We’re
living longer and staying healthier than at any time in history.
Between 1870 and 1970 our lifespans more than doubled In the
1840s people did not live much past 40 on average. But then
improvements in nutrition, hygiene, housing and sanitation during the
Victorian period meant by the early 1900s life expectancy was
approaching 60. As the 20th Century progressed, with the exception of
the war years, further gains were made with the introduction of
universal health care and childhood immunisations. From the 1970s
onwards, medical advances in the care of stroke and heart attack
patients in particular, saw big strides continue to be made. So much
so that by the start of the 21st Century, life expectancy at birth
had reached 80 for women and 75 for men. And so it continued, with an
extra year of life being added every four years or so. If
you make it to 65, you have a 50 per cent chance of living another 20
years. And future generations seem likely to do even better: a third
of all babies born in the West in 2016 will live to see their 100th
birthday. But then it rapidly slowed. On
current trends, it will take more than 12 years for people living in
the UK to gain an extra year of life.
There
is ample evidence to suggest that the UK's population should not have
reached its limit on lifespan. Japan,
for example, which already has longer life expectancy, has seen
bigger increases in recent years than the UK. Out
of the wealthier nations the ONS there was only one country which had
a significantly worse record than the UK - the USA.
The
evidence shows that poorer people have seen the biggest decline in
improvements - and the fact they would be more affected by a squeeze
on care, health and welfare spending "could indicate"
government spending has played a role, Public Health England said.
The impact of austerity is something
former World Health Organisation adviser Prof Michael Marmot has
already suggested is playing a role.
In
Canada, the
average age of the population is moving up as life expectancy
increases, birth rates decline and the baby boomer generation ages.

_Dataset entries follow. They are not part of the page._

(** * The Express example API of template2 (examples/nodejs/src/index.ts)

    A shallow embedding of the request pipeline of the Node.js example:
    body parsing, the rate limiting middleware, the bearer token
    middleware and the route handlers over the in-memory [users] array.

    Conventions.
    - A JavaScript [number] that serves as an id is [NaN], an infinity or
      an integer-valued double; additions and [parseInt] round to the
      nearest double, ties to even, as IEEE 754 does.
    - A string is a sequence of code units below 256.
    - Time is [Date.now()], a number of milliseconds, as [Z].
    - The packages the file imports (zod's e-mail pattern, bcryptjs,
      jsonwebtoken's encoding) are the fields of the class [Runtime].
    - helmet, compression and morgan neither answer a request nor touch
      the state of the handlers; they are left out. Of cors, the answer to
      OPTIONS requests is kept. *)

From stdpp Require Import base option list strings gmap.
From Stdlib Require Import Ascii String ZArith QArith Lia.

Set Warnings "-register-all".
Set Default Proof Using "Type".

Local Open Scope string_scope.
Local Open Scope list_scope.
Local Open Scope Z_scope.

(** ** JavaScript numbers used as ids *)

Inductive number :=
  | NaN
  | NegInf
  | PosInf
  | Int (z : Z).

Global Instance number_eq_dec : EqDecision number.
Proof. solve_decision. Defined.

(** Nearest double of an integer, ties to even; beyond the largest double the
    result is an infinity. Integers of magnitude below [2^53] are exact. *)
Definition round_double (z : Z) : number :=
  let a := Z.abs z in
  let e := Z.log2 a in
  if e <=? 52 then Int z
  else
    let s := e - 52 in
    let q := Z.shiftr a s in
    let r := a mod 2 ^ s in
    let half := 2 ^ (s - 1) in
    let q' := if (half <? r) || ((r =? half) && Z.odd q) then q + 1 else q in
    let m := Z.shiftl q' s in
    if 2 ^ 1024 <=? m then (if z <? 0 then NegInf else PosInf)
    else Int (Z.sgn z * m).

(** [a + b] *)
Definition num_add (a b : number) : number :=
  match a, b with
  | NaN, _ | _, NaN => NaN
  | PosInf, NegInf | NegInf, PosInf => NaN
  | PosInf, _ | _, PosInf => PosInf
  | NegInf, _ | _, NegInf => NegInf
  | Int x, Int y => round_double (x + y)
  end.

(** [a === b] on numbers: [NaN] equals nothing, itself included. *)
Definition strict_eq (a b : number) : bool :=
  match a, b with
  | Int x, Int y => x =? y
  | NegInf, NegInf => true
  | PosInf, PosInf => true
  | _, _ => false
  end.

(** One step of [Math.max]: [NaN] wins, then the larger value. *)
Definition max2 (a b : number) : number :=
  match a, b with
  | NaN, _ | _, NaN => NaN
  | PosInf, _ | _, PosInf => PosInf
  | NegInf, x | x, NegInf => x
  | Int x, Int y => Int (Z.max x y)
  end.

(** [Math.max(...l)]: starts from [-Infinity], which is the result when there
    is no argument. *)
Definition Math_max (l : list number) : number := fold_left max2 l NegInf.

(** The order of the numbers, [NaN] being comparable with nothing. *)
Definition num_lt (a b : number) : Prop :=
  match a, b with
  | NaN, _ | _, NaN => False
  | _, NegInf => False
  | NegInf, _ => True
  | PosInf, _ => False
  | Int _, PosInf => True
  | Int x, Int y => x < y
  end.

Definition num_le (a b : number) : Prop :=
  match a, b with
  | NaN, _ | _, NaN => False
  | NegInf, _ => True
  | _, PosInf => True
  | _, NegInf => False
  | PosInf, _ => False
  | Int x, Int y => x <= y
  end.

Definition is_positive_integer (n : number) : Prop :=
  exists z, n = Int z /\ 0 < z.

(** The largest integer below which every integer is a double and [+ 1] is
    exact ([Number.MAX_SAFE_INTEGER + 1]). *)
Definition two53 : Z := 2 ^ 53.

(** ** Strings: [parseInt] and [split] *)

(** White space that [parseInt] skips: tab, line feed, vertical tab, form
    feed, carriage return, space and no-break space. *)
Definition is_white_space (c : ascii) : bool :=
  let n := Z.of_nat (nat_of_ascii c) in
  ((9 <=? n) && (n <=? 13)) || (n =? 32) || (n =? 160).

Canada hasn’t had a replacement rate fertility level — defined as
2.1 children per woman — since 1971. The fertility rate today is
estimated at about 1.5 children. The baby boom generation defined as
anyone born between 1946 and 1964, makes up the majority of seniors,
and as they retire in increasingly greater numbers, an imbalance in
the labour workforce will continue to grow, creating all sorts of
pressure on governments and businesses. Canada over the next decade
will experience a steep increase in its retirement rate.
“The
front-end boomers have started to retire,” said Pedro Antunes,chief economist at the Conference Board of Canada. “But the biggest
portion of the baby boom generation is the tail end, and they’re
not retired yet.”
By
2040, 25 per cent of the population will be at least 65 years old, up
from 17 per cent today, according to projections. In 2017, health
care accounted for 35 per cent of provincial spending on average and
is projected to rise to 40 per cent by 2040. Its May 2018 report —
Canada
2040: No Immigration Versus More Immigration — found that
scaling back immigration rates would ultimately raise health-care
costs.
The
impact of having fewer Canada Pension Plan contributions from workers
and more payments going out to beneficiaries is also straightforward:
Either workers contribute more or beneficiaries get paid less.
“That’s
where immigration plays into it,” said Keith Ambachtsheer, director
emeritus at the International Centre for Pension Management. “We
need immigrants for a lot of reasons, but one of them is to become
future contributors.”
Economists
generally agree on one simple point: Immigrants are a necessary
component to achieve economic growth and keep the systems of pensions
and health care stable and balanced . During the next two decades,
13.4 million people are projected to exit the workforce, but only
11.8 million people will finish school and join the workforce.
“Without
growth in the workforce, and a declining number of people in the
labour force, it’s going to create labour shortages, and it’s
going to affect economic growth,” said Parisa Mahboubi, a senior
analyst at the C.D. Howe Institute, which has also studied the
economic consequences of immigration. Currently,
there are just under four people working for every senior, Mahboubi
found, but under a medium-growth scenario, there would be just under
three people working for every senior within two decades. This
statistic is known as the old-age dependency ratio. The
old age dependency ratio is already increasing, as a result of
greater life expectancy and declining birth rate.